Gubernur Sulawesi Tengah Anwar Hafid bersama Wakil Gubernur dr. Reny A. Lamadjido turut hadir dalam forum strategis yang dibuka langsung oleh Presiden Prabowo Subianto, didampingi Wakil Presiden Gibran Rakabuming Raka.

Rakornas mengusung tema “Sinergi Pusat dan Daerah dalam Implementasi Program Prioritas Presiden Menuju Indonesia Emas 2045”, menegaskan pentingnya penyelarasan kebijakan antara pemerintah pusat dan daerah agar target pembangunan nasional berjalan efektif dan terukur.
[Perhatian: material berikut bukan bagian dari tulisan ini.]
Lemma io_other b i : InProgressBuf y = Some (b, i) -> has_io b x = false.
Proof.
  intros Ey. unfold has_io. apply bool_decide_eq_false. destruct (InProgressBuf x) as [[b' i']|] eqn:Ex; [|done].
  cbn. intros [= ->]. by eapply other_io.
Qed.

(** What a buffer is after the step. *)
Lemma after b c : look st b = Some c -> exists c', look st' b = Some c' /\ (c' = c \/ bstep x x' b c c').
Proof.
  intros Hc. destruct other_effect as [L _ _ _|b0 c0 c' Hc0 L _ _ _ B|t0 b0 L _ _ _ _ _ _|t0 b0 L _ _ _ _ _ _|b0 c0 _ L _ _ _ _ _];
    rewrite L; try (exists c; by auto).
  destruct (decide (b = b0)) as [<-|]; [|exists c; by auto]. exists c'. assert (c0 = c) as -> by congruence. auto.
Qed.

(** A buffer that [y] has pinned is not taken away. *)
Lemma kept b c c' : look st b = Some c -> bstep x x' b c c' -> has_pin b y = true ->
  c_tag c' = c_tag c /\ v_tagged (c_view c') = v_tagged (c_view c) /\
  (v_valid (c_view c) = true -> v_valid (c_view c') = true) /\ v_perm (c_view c') = v_perm (c_view c).
Proof.
  intros Hc B Hp. pose proof (other_pin _ _ Hc Hp). destruct B; cbn; try done.
  - pose proof (other_pins _ _ Hc Hp ltac:(assumption)). lia.
  - lia.
Qed.

(** *** Tags and entries *)

Lemma tagged_stable b t : has_pin b y = true \/ holds y (part t) <> None -> holds_in st (Tagged b t) -> holds_in st' (Tagged b t).
Proof.
  intros Hsh (c & Hc & T1 & T2). destruct (after b c Hc) as (c' & Hc' & [->|B]); [by exists c|]. exists c'. split; [done|].
  destruct Hsh as [Hp|Hl]; [by destruct (kept _ _ _ Hc B Hp) as (-> & -> & _)|].
  apply other_lock in Hl. destruct B as [| | | | | | |t1 ? ? ? ? ? ? HB|? ? HB| | |]; try done.
  - exfalso. destruct (HB T1) as [HB1 _]. rewrite T2 in HB1. done.
  - exfalso. by rewrite T2 in HB.
Qed.

Lemma hastag_stable b tagged : has_pin b y = true -> holds_in st (HasTag b tagged) -> holds_in st' (HasTag b tagged).
Proof.
  intros Hp (c & Hc & T). destruct (after b c Hc) as (c' & Hc' & [->|B]); [by exists c|]. exists c'. split; [done|].
  by destruct (kept _ _ _ Hc B Hp) as (_ & -> & _).
Qed.

Lemma nottag_stable b t : holds y (part t) <> None -> holds_in st (NotTag b t) -> holds_in st' (NotTag b t).
Proof.
  intros Hl%other_lock (c & Hc & T). destruct (after b c Hc) as (c' & Hc' & [->|B]); [by exists c|]. exists c'. split; [done|].
  destruct B as [| | | | | | |t1 ? ? ? ? HB ? ?|? ? HB| | |]; try done.
  - cbn. intros [_ ->]. done.
  - cbn. by intros [? _].
Qed.

Lemma entry_stable b t : holds y (part t) <> None -> table st !! t = Some b -> table st' !! t = Some b.
Proof.
  intros Hl%other_lock Ht. destruct other_effect as [_ E _ _|? ? ? _ _ E _ _ _|t0 b0 _ E _ _ Hn _ _|t0 b0 _ E _ _ _ _ Hx0|? ? _ _ E _ _ _ _];
    rewrite E; try done.
  - rewrite lookup_insert_ne; [done|congruence].
  - rewrite lookup_delete_ne; [done|congruence].
Qed.

(** *** Contents *)

Lemma flush_pos_grows : flush_pos (wal st) <= flush_pos (wal st').
Proof. by destruct other_effect. Qed.

(** The LSN of a page that [y] flushes. *)
Lemma lsn_kept b c c' : InProgressBuf y = Some (b, false) -> holds y (ContentLock b) = Some LW_SHARED ->
  look st b = Some c -> bstep x x' b c c' -> pd_lsn (c_page c') = pd_lsn (c_page c).
Proof.
  intros Hio Hl Hc B. destruct (r_io _ _ S _ _ Hio) as (_ & c1 & Hc1 & _ & Hd). assert (c1 = c) as -> by congruence.
  destruct B; try done.
  - cbn. auto.
  - exfalso. by eapply other_io.
  - exfalso. apply (other_lock (ContentLock b)); [by rewrite Hl|]. apply client_lock; [apply R|done].
Qed.

Lemma lsn_stable b r pm : shield y (Lsn b r pm) -> holds_in st (Lsn b r pm) -> holds_in st' (Lsn b r pm).
Proof.
  intros [Hio Hl] (c & Hc & E1 & E2). destruct (after b c Hc) as (c' & Hc' & [->|B]); [by exists c|]. exists c'. split; [done|].
  rewrite (lsn_kept _ _ _ Hio Hl Hc B). by destruct (kept _ _ _ Hc B (io_pin _ _ _ S Hio)) as (_ & _ & _ & ->).
Qed.

Lemma flushable_stable b : shield y (Flushable b) -> holds_in st (Flushable b) -> holds_in st' (Flushable b).
Proof.
  intros [Hio Hl] (c & Hc & E). pose proof flush_pos_grows.
  destruct (after b c Hc) as (c' & Hc' & [->|B]); [exists c; split; [done|]; intros Hp; specialize (E Hp); lia|].
  exists c'. split; [done|]. rewrite (lsn_kept _ _ _ Hio Hl Hc B). destruct (kept _ _ _ Hc B (io_pin _ _ _ S Hio)) as (-> & _).
  intros Hp. specialize (E Hp). lia.
Qed.

Lemma redirtied_stable b : clocks y b = Some LW_EXCLUSIVE -> holds_in st (Redirtied b) -> holds_in st' (Redirtied b).
Proof.
  intros Hcl (c & Hc & E1 & E2). destruct (after b c Hc) as (c' & Hc' & [->|B]); [by exists c|]. exists c'. split; [done|].
  assert (Hp : has_pin b y = true) by (apply has_pin_pos, (wf_clocks _ (r_wf _ _ S)); by rewrite Hcl).
  pose proof (other_shared (ContentLock b) ltac:(by apply client_lock; [apply S|])) as Hn. pose proof (other_pin _ _ Hc Hp).
  destruct B; cbn; try done; try congruence; try (rewrite E1, E2; done).
  lia.
Qed.

(** The page of a buffer in the pool is written by its I/O only. *)
Lemma disk_kept b t : holds_in st (Tagged b t) -> has_io b x = false -> disk st' t = disk st t.
Proof.
  intros (c & Hc & T1 & T2) Hio. destruct other_effect as [_ _ E _|? ? ? _ _ _ E _ _|? ? _ _ E _ _ _ _|? ? _ _ E _ _ _ _|b0 c0 Hc0 _ _ E _ Hio0 _];
    rewrite E; try done.
  destruct (decide (c_tag c0 = t)) as [Et|]; [|by rewrite fn_lookup_insert_ne]. exfalso.
  destruct (r_io _ _ R _ _ Hio0) as (_ & c1 & Hc1 & _ & Hd). assert (c1 = c0) as -> by congruence.
  pose proof (i_cores _ I _ _ Hc0) as C. pose proof (co_table _ _ _ C (co_valid _ _ _ C (co_dirty _ _ _ C Hd))) as E1.
  pose proof (co_table _ _ _ (i_cores _ I _ _ Hc) T1) as E2. rewrite Et, <- T2, E2 in E1. injection E1 as ->.
  unfold has_io in Hio. by rewrite Hio0, bool_decide_true in Hio.
Qed.

Lemma loaded_stable b t : shield y (Loaded b t) -> holds_in st (Loaded b t) -> holds_in st' (Loaded b t).
Proof.
  intros [Hio Hf] (c & Hc & E). pose proof (fact_in _ _ _ S Hf) as T. pose proof (disk_kept b t T (io_other _ _ Hio)) as Ed.
  destruct (r_io _ _ S _ _ Hio) as (_ & c1 & Hc1 & _ & Hv). assert (c1 = c) as -> by congruence.
  destruct (after b c Hc) as (c' & Hc' & [->|B]); exists c + exists c'; (split; [done|]); rewrite Ed; [done|].
  assert (Hcv : clocks x b <> None -> False).
  { intros Hcl. destruct (locked_valid _ _ _ R Hcl) as (c2 & Hc2 & Hv2). congruence. }
  destruct B as [| | | | | | | | |pg Hx1|data Hx1|lsn Hx1]; try done; try congruence; exfalso.
  - exact (other_io _ _ _ Hio Hx1).
  - apply Hcv. congruence.
Qed.

(** *** Changes that are owed *)

Lemma being_dirtied_stable b : procs st' = <[p := x']> (procs st) -> being_dirtied st b ->
  being_dirtied st' b \/ on st' b (fun c => v_dirty (c_view c) = true /\ v_just (c_view c) = true).
Proof.
  intros Ep (r & z & Hz & Hd). destruct (decide (r = p)) as [->|Hr].
  - assert (z = x) as -> by congruence. destruct (act_dirtying _ _ _ _ _ b I Hx Hs Hx' Hd) as [Hd'|Hd']; [left|by right].
    by exists p, x'.
  - left. exists r, z. split; [|done]. by rewrite Ep, list_lookup_insert_ne.
Qed.

Context (Ep : procs st' = <[p := x']> (procs st)).

Lemma written_stable b : InProgressBuf y = Some (b, false) -> holds_in st (Written b) -> holds_in st' (Written b).
Proof.
  intros Hio (c & Hc & Hw). destruct (after b c Hc) as (c' & Hc' & B). exists c'. split; [done|].
  destruct (r_io _ _ S _ _ Hio) as (_ & c1 & Hc1 & Hv & Hd). assert (c1 = c) as -> by congruence.
  pose proof (i_cores _ I _ _ Hc) as C. pose proof (co_valid _ _ _ C (co_dirty _ _ _ C Hd)) as Ht.
  assert (T : holds_in st (Tagged b (c_tag c))) by (by exists c).
  pose proof (disk_kept b _ T (io_other _ _ Hio)) as Ed.
  destruct Hw as [E|[E|E]].
  - destruct B as [->|B]; [left; by rewrite Ed|].
    destruct (kept _ _ _ Hc B (io_pin _ _ _ S Hio)) as (-> & _). rewrite Ed.
    destruct B as [| | | | | | | | |pg Hx1|data Hx1 Hx2|lsn Hx1]; try (by left); try (right; by left).
    + exfalso. exact (other_io _ _ _ Hio Hx1).
    + right. right. exists p, x'. done.
  - right. left. destruct B as [->|B]; [done|]. destruct B as [| |Hx1 _|Hx1 _ _| | | |? Hx1 Hx2|r Hx1| | |]; try done.
    + exfalso. exact (other_io _ _ _ Hio Hx1).
    + exfalso. pose proof (other_pins _ _ Hc (io_pin _ _ _ S Hio) Hx1). lia.
    + exfalso. pose proof (other_pin _ _ Hc (io_pin _ _ _ S Hio)). lia.
  - right. apply (being_dirtied_stable b Ep) in E as [E|(c2 & Hc2 & _ & E)]; [by right|left; congruence].
Qed.

(** *** What another process relies on *)

Lemma io_stable : io_facts st' y.
Proof.
  intros b i Hio. destruct (r_io _ _ S _ _ Hio) as (Hp & c & Hc & Hv & Hd). split; [done|].
  destruct (after b c Hc) as (c' & Hc' & B). exists c'. split; [done|]. destruct B as [->|B]; [done|].
  assert (N : forall i', InProgressBuf x <> Some (b, i')) by (intros i' E; exact (other_io _ _ _ Hio E)).
  apply has_pin_pos in Hp. pose proof (other_pin _ _ Hc Hp). pose proof (io_other _ _ Hio) as Hn.
  destruct B as [| | | | | | |? Hx1 Hx2|r Hx1| | |]; cbn; try done; try (by destruct (N _ ltac:(eassumption))); try congruence.
  - split; [done|]. by destruct i.
  - exfalso. pose proof (other_pins _ _ Hc Hp Hx1). lia.
  - lia.
Qed.

Lemma pins_stable : pin_facts st' y.
Proof.
  intros b Hp. destruct (r_pins _ _ S b Hp) as [[c Hc] Hv]. destruct (after b c Hc) as (c' & Hc' & B).
  split; [by rewrite Hc'|]. intros Hb. destruct (Hv Hb) as (c1 & Hc1 & Hv1). assert (c1 = c) as -> by congruence.
  exists c'. split; [done|]. destruct B as [->|B]; [done|]. apply has_pin_pos in Hp.
  by apply (kept _ _ _ Hc B Hp).
Qed.

Lemma range_stable : in_range st' (at_pc y).
Proof.
  pose proof (r_range _ _ S) as Rr. assert (D : forall b, is_Some (look st b) -> is_Some (look st' b)).
  { intros b [c Hc]. destruct (after b c Hc) as (c' & Hc' & _). by rewrite Hc'. }
  destruct (at_pc y); cbn in *; auto.
Qed.

Lemma relies_stable : relies st' y.
Proof.
  constructor; [apply S|apply range_stable| |apply io_stable|apply pins_stable].
  apply List.Forall_forall. intros f Hf%list_elem_of_In. pose proof (shielded _ _ _ S Hf) as Sh. pose proof (fact_in _ _ _ S Hf) as Hh.
  destruct f; [by apply tagged_stable|by apply hastag_stable|by apply nottag_stable|by apply entry_stable|by apply lsn_stable
    |by apply flushable_stable|by apply written_stable|by apply loaded_stable|by apply redirtied_stable].
Qed.
End Other.


(** ** The invariant is kept *)

Section Keep.
Context (st st' : system) (p : nat) (x x' : proc).
Context (I : inv st) (Hx : procs st !! p = Some x) (Hs : acts p x st st') (Hx' : procs st' !! p = Some x').
Context (Ep : procs st' = <[p := x']> (procs st)).

Let R : relies st x := i_relies _ I _ _ Hx.
Let E : effect x x' st st' := act_effect _ _ _ _ _ I Hx Hs Hx'.

(** What a buffer was: either it is the same, or it is all that changes. *)
Definition only_change b c c' : Prop := bstep x x' b c c' /\ table st' = table st /\ disk st' = disk st.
Dalam arahannya, Presiden Prabowo menekankan bahwa keberhasilan program prioritas nasional tidak hanya ditentukan oleh kebijakan pusat, tetapi sangat bergantung pada konsistensi implementasi di daerah. Karena itu, kepala daerah diminta memastikan seluruh program berjalan tepat sasaran dan berdampak langsung bagi masyarakat.

Menteri Dalam Negeri Muhammad Tito Karnavian dalam laporannya menyebut Rakornas dihadiri 4.011 peserta, yang mencerminkan kuatnya konsolidasi nasional lintas sektor. Peserta berasal dari unsur kementerian/lembaga, TNI–Polri, hingga kepala daerah dan pimpinan DPRD se-Indonesia.
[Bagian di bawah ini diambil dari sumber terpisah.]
(** ** Counters *)

Lemma count_lookup a m : count a m = default 0 (a !! Z.to_nat m).
Proof. apply nth_lookup. Qed.

Lemma length_bump m d a : length (bump m d a) = length a.
Proof. apply length_alter. Qed.

Lemma count_bump a m d i :
  length a = MAX_LOCKMODES -> m ∈ lockmodes -> i ∈ lockmodes ->
  count (bump m d a) i = count a i + (if m =? i then d else 0).
Proof.
  intros Hl Hm%lockmodes_range Hi%lockmodes_range. rewrite !count_lookup. unfold bump.
  destruct (Z.eqb_spec m i) as [->|Hne].
  - rewrite list_lookup_alter_eq. destruct (lookup_lt_is_Some_2 a (Z.to_nat i)) as [x ->].
    + rewrite Hl. unfold MAX_LOCKMODES. lia.
    + done.
  - rewrite list_lookup_alter_ne by lia. lia.
Qed.

Lemma total_bump a m d :
  length a = MAX_LOCKMODES -> m ∈ lockmodes -> total (bump m d a) = total a + d.
Proof.
  intros Hl Hm. unfold total, lockmodes, foldr.
  rewrite !count_bump by (first [done|apply lockmodes_range; lia]).
  each_mode Hm; simpl; lia.
Qed.

Lemma total_nonneg a : (forall m, m ∈ lockmodes -> 0 <= count a m) -> 0 <= total a.
Proof.
  intros H. unfold total. revert H. induction lockmodes as [|m ms IH]; intros H; simpl; [lia|].
  pose proof (H m ltac:(constructor)). specialize (IH (fun m' Hm' => H m' ltac:(by constructor))). lia.
Qed.

Lemma total_zero a :
  (forall m, m ∈ lockmodes -> 0 <= count a m) ->
  total a = 0 <-> forall m, m ∈ lockmodes -> count a m = 0.
Proof.
  intros H. unfold total. revert H. induction lockmodes as [|m ms IH]; intros H; simpl.
  - split; [|done]. intros _ m Hm. by apply elem_of_nil in Hm.
  - assert (Hms : forall m', m' ∈ ms -> 0 <= count a m') by (intros; apply H; by constructor).
    pose proof (H m ltac:(constructor)). specialize (IH Hms).
    assert (0 <= foldr (fun i => Z.add (count a i)) 0 ms).
    { clear -Hms. induction ms as [|k ms IH]; simpl; [lia|].
      pose proof (Hms k ltac:(constructor)).
      specialize (IH (fun m' Hm' => Hms m' ltac:(by constructor))). lia. }
    split.
    + intros Ht m' [->|Hm']%elem_of_cons; [lia|]. apply IH; [lia|done].
    + intros Hall. rewrite (Hall m) by constructor. apply Z.add_0_l || idtac.
      apply IH. intros; apply Hall; by constructor.
Qed.

Lemma total_ext a b : (forall m, m ∈ lockmodes -> count a m = count b m) -> total a = total b.
Proof.
  intros H. unfold total. revert H. induction lockmodes as [|m ms IH]; intros H; simpl; [done|].
  rewrite (H m) by constructor. rewrite IH; [done|]. intros; apply H; by constructor.
Qed.

Lemma total_le a b : (forall m, m ∈ lockmodes -> count a m <= count b m) -> total a <= total b.
Proof.
  intros H. unfold total. revert H. induction lockmodes as [|m ms IH]; intros H; simpl; [lia|].
  pose proof (H m ltac:(constructor)). specialize (IH (fun m' Hm' => H m' ltac:(by constructor))). lia.
Qed.

#[global] Arguments count : simpl never.
#[global] Arguments bump : simpl never.
#[global] Arguments total : simpl never.
#[global] Arguments conflictTab : simpl never.
#[global] Arguments LOCKBIT_ON : simpl never.
#[global] Arguments LOCKBIT_OFF : simpl never.

(** ** Counting the members of a list *)

Section Countb.
Context {A : Type}.
Implicit Types (f g : A -> bool) (l : list A).

Context `{EqDecision A}.

Lemma countb_upd f g p l :
  NoDup l -> p ∈ l -> (forall q, q ∈ l -> q <> p -> g q = f q) ->
  countb g l = countb f l - Z.b2z (f p) + Z.b2z (g p).
Proof.
  induction l as [|x l IH]; intros Hnd Hp H; [by apply elem_of_nil in Hp|].
  apply NoDup_cons in Hnd as [Hx Hnd]. simpl.
  destruct (decide (x = p)) as [->|Hne].
  - rewrite (countb_ext g f l); [lia|]. intros q Hq. apply H; [by constructor|by intros ->].
  - apply elem_of_cons in Hp as [->|Hp]; [done|].
    rewrite (H x) by (done || constructor). rewrite IH; [lia|done..|]. intros; apply H; [by constructor|done].
Qed.

Lemma unlink_notin x l : x ∉ l -> unlink x l = l.
Proof.
  unfold unlink. induction l as [|y l IH]; intros H; [done|].
  apply not_elem_of_cons in H as [Hxy H].
  rewrite filter_cons_True by done. by rewrite IH.
Qed.

Lemma unlink_perm x l : NoDup l -> x ∈ l -> l ≡ₚ x :: unlink x l.
Proof.
  induction l as [|y l IH]; intros Hnd Hx; [by apply elem_of_nil in Hx|].
  apply NoDup_cons in Hnd as [Hy Hnd]. unfold unlink in *. rewrite filter_cons.
  destruct (decide (y <> x)) as [Hne|Heq].
  - apply elem_of_cons in Hx as [->|Hx]; [done|]. rewrite (IH Hnd Hx) at 1. constructor.
  - assert (y = x) as -> by (destruct (decide (y = x)); tauto).
    fold (unlink x l). by rewrite unlink_notin.
Qed.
“Tahun 2026 merupakan tahun kedua pelaksanaan RPJMN 2025–2029 sebagai penjabaran visi Asta Cita Presiden dan Wakil Presiden. Capaian positif pada tahun pertama harus diperkuat dengan kesamaan gerak dan langkah pusat serta daerah,” ujar Tito.

Ia menegaskan seluruh jajaran pemerintah daerah dan Forkopimda siap mengawal program prioritas Presiden sebagai fondasi lompatan pembangunan nasional.
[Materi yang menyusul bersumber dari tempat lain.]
(* ===== verification/LockOps.v ===== *)
(** * The routines of the shared lock table keep its invariant

    For every routine of [Lock]: it does not fail an Assert or follow a
    dangling pointer, what it changes, and that the invariant [good] of
    [LockInv] holds again when the partition lock is released. *)

From S2P Require Import Prelude.
From S2P Require Import Lock.
From S2P Require Import LockInv.
From stdpp Require Import list.

Import Lock LockInv.

Open Scope Z_scope.

Module LockOps.

Section Hash.
Context {lockhash : LockHash}.

(** ** Small facts *)

Lemma queue_of_Some s tag l : locks s !! tag = Some l -> queue_of s tag = waitProcs l.
Proof. unfold queue_of. by intros ->. Qed.

Lemma hold_insert s tag p pl t q :
  hold (put_proclock (tag, p) pl s) t q =
  if bool_decide ((t, q) = (tag, p)) then Some (holdMask pl) else hold s t q.
Proof.
  unfold hold. cbn. case_bool_decide as E.
  - rewrite E. by rewrite lookup_insert_eq.
  - by rewrite lookup_insert_ne.
Qed.

(** What a grant does to the table. *)
Definition grant_state (tag : LOCKTAG) (p : nat) (m : Z) (l : LOCK) (pl : PROCLOCK) (s : shared)
  : shared :=
  put_proclock (tag, p) (set_holdMask (Z.lor (holdMask pl) (LOCKBIT_ON m)) pl)
    (put_lock tag (granted_lock m l) s).

Lemma GrantLock_eq tag p m l pl s :
  locks s !! tag = Some l -> proclocks s !! (tag, p) = Some pl ->
  0 < nGranted l + 1 -> 0 < count (granted (granted_lock m l)) m -> nGranted l + 1 <= nRequested l ->
  GrantLock tag (tag, p) m s = Some (grant_state tag p m l pl s).
Proof.
  intros Hl Hpl H1 H2 H3. unfold GrantLock. rewrite Hl, Hpl. cbn [mbind option_bind].
  change (MkLOCK _ _ _ _ _ _ _ _) with (granted_lock m l).
  apply Z.ltb_lt in H1, H2. apply Z.leb_le in H3. cbn [nGranted nRequested granted_lock] in *.
  by rewrite H1, H2, H3.
Qed.

(** The asserts of [GrantLock]: there is a request that is not granted. *)
Lemma GrantLock_asserts l h w e m :
  lock_ok l h w e -> m ∈ lockmodes -> (forall i, i ∈ lockmodes -> 0 <= e i) ->
  0 < countb (fun q => w q =? m) (waitProcs l) + e m ->
  0 < nGranted l + 1 /\ 0 < count (granted (granted_lock m l)) m /\ nGranted l + 1 <= nRequested l.
Proof.
  intros H Hm He Hpos. pose proof (fun i Hi => lo_count_nonneg _ _ _ _ i H Hi) as Hn.
  rewrite (lo_nGranted _ _ _ _ H), (lo_nRequested _ _ _ _ H).
  pose proof (total_nonneg _ Hn). cbn. rewrite count_bump, Z.eqb_refl by (done || apply H).
  pose proof (Hn m Hm). split_and!; [lia..|].
  rewrite <- (total_bump (granted l) m 1) by (done || apply H). apply total_le. intros i Hi.
  rewrite count_bump by (done || apply H). rewrite (lo_requested _ _ _ _ H) by done.
  pose proof (countb_nonneg (fun q => w q =? i) (waitProcs l)). pose proof (He i Hi).
  destruct (Z.eqb_spec m i) as [<-|]; lia.
Qed.

Lemma extra_of_nonneg pend tag i : 0 <= extra_of pend tag i.
Proof. unfold extra_of. destruct pend as [[[? ?] ?]|]; [|lia]. by destruct (_ && _). Qed.

Lemma extra_of_self tag p m i : extra_of (Some (tag, p, m)) tag i = if m =? i then 1 else 0.
Proof. unfold extra_of. by rewrite bool_decide_eq_true_2. Qed.

Lemma extra_of_other tag p m t : t <> tag -> extra_of (Some (tag, p, m)) t = extra_of None t.
Proof. intros H. unfold extra_of. by rewrite bool_decide_eq_false_2 by done. Qed.

(** How an operation on [tag] for process [p] shows from outside. *)
Record grows (s s' : shared) : Prop := {
  gr_leader : forall q, leader_of s' q = leader_of s q;
  gr_hold : forall t q m, holdb (hold s t q) m = true -> holdb (hold s' t q) m = true }.

Lemma conflicting_grows s s' tag p m : grows s s' -> conflicting s tag p m -> conflicting s' tag p m.
Proof.
  intros G (q & i & Hld & Hi & Hc & Hh). exists q, i. rewrite !(gr_leader _ _ G).
  split_and!; try done. by apply (gr_hold _ _ G).
Qed.

Lemma grows_trans s1 s2 s3 : grows s1 s2 -> grows s2 s3 -> grows s1 s3.
Proof.
  intros [L1 H1] [L2 H2]. split; [intros; by rewrite L2, L1|auto].
Qed.

(** Waiters stay blocked when the locks held only grow and the queues stay. *)
Lemma blocked_grows ex s s' :
  grows s s' ->
  (forall t l', locks s' !! t = Some l' -> ex <> Some t ->
     exists l, locks s !! t = Some l /\ waitProcs l' = waitProcs l /\
       forall q, q ∈ waitProcs l -> waitLockMode (procs s' q) = waitLockMode (procs s q)) ->
  blocked ex s -> blocked ex s'.
Proof.
  intros G Hq B tag l' ahead p rest Hl' Hex Hw.
  destruct (Hq tag l' Hl' Hex) as (l & Hl & Hwl & Hm). rewrite Hwl in Hw.
  assert (Hp : p ∈ waitProcs l) by (rewrite Hw; apply elem_of_app; right; constructor).
  rewrite (Hm p Hp). destruct (B tag l ahead p rest Hl Hex Hw) as [(q & Hin & Hc)|Hc].
  - left. exists q. split; [done|]. rewrite Hm; [done|]. rewrite Hw. apply elem_of_app. by left.
  - right. by eapply conflicting_grows.
Qed.

(** Granting a mode that conflicts with nobody else's locks. *)
Lemma excl_grant s s' tag p m :
  excl s -> ~ conflicting s tag p m -> m ∈ lockmodes ->
  (forall q, leader_of s' q = leader_of s q) ->
  (forall t q i, holdb (hold s' t q) i = true ->
     holdb (hold s t q) i = true \/ t = tag /\ q = p /\ i = m) ->
  excl s'.
Proof.
  intros E Hc Hm Hld Hh t q1 q2 i1 i2 Hne Hi1 Hi2 H1 H2. rewrite !Hld in Hne.
  apply Hh in H1, H2.
  destruct H1 as [H1|(-> & -> & ->)], H2 as [H2|(H2t & H2q & H2i)].
  - by apply (E t q1 q2).
  - subst. rewrite DoLockModesConflict_sym by done.
    destruct (DoLockModesConflict m i1) eqn:Ec; [|done]. destruct Hc. by exists q1, i1.
  - destruct (DoLockModesConflict m i2) eqn:Ec; [|done]. destruct Hc. exists q2, i2.
    split_and!; done.
  - subst. done.
Qed.

Lemma hold_grant s tag p m l pl t q i :
  proclocks s !! (tag, p) = Some pl -> m ∈ lockmodes ->
  holdb (hold (grant_state tag p m l pl s) t q) i =
  holdb (hold s t q) i || bool_decide ((t, q) = (tag, p)) && (m =? i).
Proof.
  intros Hpl Hm. unfold grant_state. rewrite hold_insert. case_bool_decide as E.
  - simplify_eq. rewrite (hold_Some _ _ _ _ Hpl). cbn. by apply testbit_lor_on.
  - by rewrite orb_false_r.
Qed.

Lemma grows_grant s tag p m l pl :
  proclocks s !! (tag, p) = Some pl -> m ∈ lockmodes -> grows s (grant_state tag p m l pl s).
Proof.
  intros Hpl Hm. split; [done|]. intros t q i H. rewrite hold_grant by done. by rewrite H.
Qed.

(** ** Granting *)

Lemma hold_put tag p pl s q :
  (<[p := Some (holdMask pl)]> (hold s tag) : nat -> option Z) q =
  hold (put_proclock (tag, p) pl s) tag q.
Proof.
  rewrite hold_insert. destruct (decide (q = p)) as [->|Hne].
  - by rewrite fn_lookup_insert, bool_decide_eq_true_2.
  - rewrite fn_lookup_insert_ne by done. rewrite bool_decide_eq_false_2; [done|]. congruence.
Qed.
Kehadiran Anwar Hafid dan dr. Reny Lamadjido dalam Rakornas ini menjadi penegasan posisi Sulawesi Tengah sebagai daerah yang siap mengakselerasi agenda nasional, sekaligus memperkuat sinergi kebijakan pusat–daerah dalam mewujudkan Indonesia Emas 2045.

Rakornas ini dinilai menjadi momentum krusial untuk memastikan pembangunan tidak berjalan parsial, melainkan terintegrasi, berkelanjutan, dan berorientasi pada hasil nyata bagi rakyat.